These folks also worked together to submit one of the winning ideas on the Ideas 2020 platform - the Prepare, Respond, Recover App which will not only allow digital access to RediPlan but also link to a broader range of tools and information that will support people to prepare and recover from disasters.
Forced marriages in the spotlight
Forced marriage has hit the headlines again following comments by the NSW Minister for Families and Community Services. Helen Signor from our Trafficking Program was interviewed on the ABC and helped raise awareness and de-bunk some myths around this important issue. Following the criminalisation of forced marriage in Australia in 2013, we expanded our Support for Trafficked People program to include this group.
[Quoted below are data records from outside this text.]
Lemma collect_succeeds {E A B} (f : A → result E B) l :
  (∀ a, a ∈ l → ∃ b, f a = Ok b) → ∃ bs, collect f l = Ok bs ∧ Forall2 (λ a b, f a = Ok b) l bs.
Proof.
  induction l as [|a l IH]; intros H; [by exists []|]. destruct (H a) as [b Eb]; [by left|].
  destruct IH as (bs & El & HF); [intros x Hx; apply H; by right|]. exists (b :: bs). cbn. rewrite Eb. cbn. rewrite El. by split; [|constructor].
Qed.
Lemma collect_app_Ok {E A B} (f : A → result E B) l k bs cs :
  collect f l = Ok bs → collect f k = Ok cs → collect f (l ++ k) = Ok (bs ++ cs).
Proof. rewrite !collect_Ok. apply Forall2_app. Qed.

(** ** Big-endian byte strings

    Bytes are [Z] in [0..255]; [to_be_bytes]/[from_be_bytes] of an [n]-byte
    unsigned integer. *)
Definition byte_ok (b : Z) : Prop := 0 ≤ b < 256.
Definition bytes_ok (l : list Z) : Prop := Forall byte_ok l.

Fixpoint to_be_bytes (n : nat) (v : Z) : list Z :=
  match n with
  | O => []
  | S n => to_be_bytes n (v / 256) ++ [v mod 256]
  end.

Definition from_be_bytes (l : list Z) : Z := fold_left (λ acc b, acc * 256 + b) l 0.

Lemma length_to_be_bytes n v : length (to_be_bytes n v) = n.
Proof. revert v. induction n; intros v; simpl; [done|]. rewrite length_app, IHn. simpl. lia. Qed.

Lemma from_be_bytes_snoc l b : from_be_bytes (l ++ [b]) = from_be_bytes l * 256 + b.
Proof. unfold from_be_bytes. by rewrite fold_left_app. Qed.

Lemma to_be_bytes_ok n v : bytes_ok (to_be_bytes n v).
Proof.
  revert v. induction n as [|n IH]; intros v; simpl; [constructor|].
  apply Forall_app; split; [apply IH|]. constructor; [|constructor].
  unfold byte_ok. pose proof (Z.mod_pos_bound v 256). lia.
Qed.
Read a little more about how we help.
Around the world
The UN Security Council met last week to talk specifically about the continuing deaths of civilians and medical and humanitarian workers. Peter Maurer (President, ICRC) and Dr Joanne Liu, (International President, Medecins Sans Frontieres) spoke.
Dr Liu summarised the scale of the issue: "The conduct of war today knows no limits. It is a race to the bottom. The unrelenting assault on Aleppo by Russian and Syrian forces over recent days - with no evacuations possible, and bodies lying unburied - testifies to that."
Political pressure is building but it remains desperately short of what is needed to solve this issue.
Meanwhile, there is growing interest in the potential of the forthcoming UN negotiations on a ban on nuclear weapons with Peter Maurer calling for leadership: "I call on all States to seize this opportunity," he said.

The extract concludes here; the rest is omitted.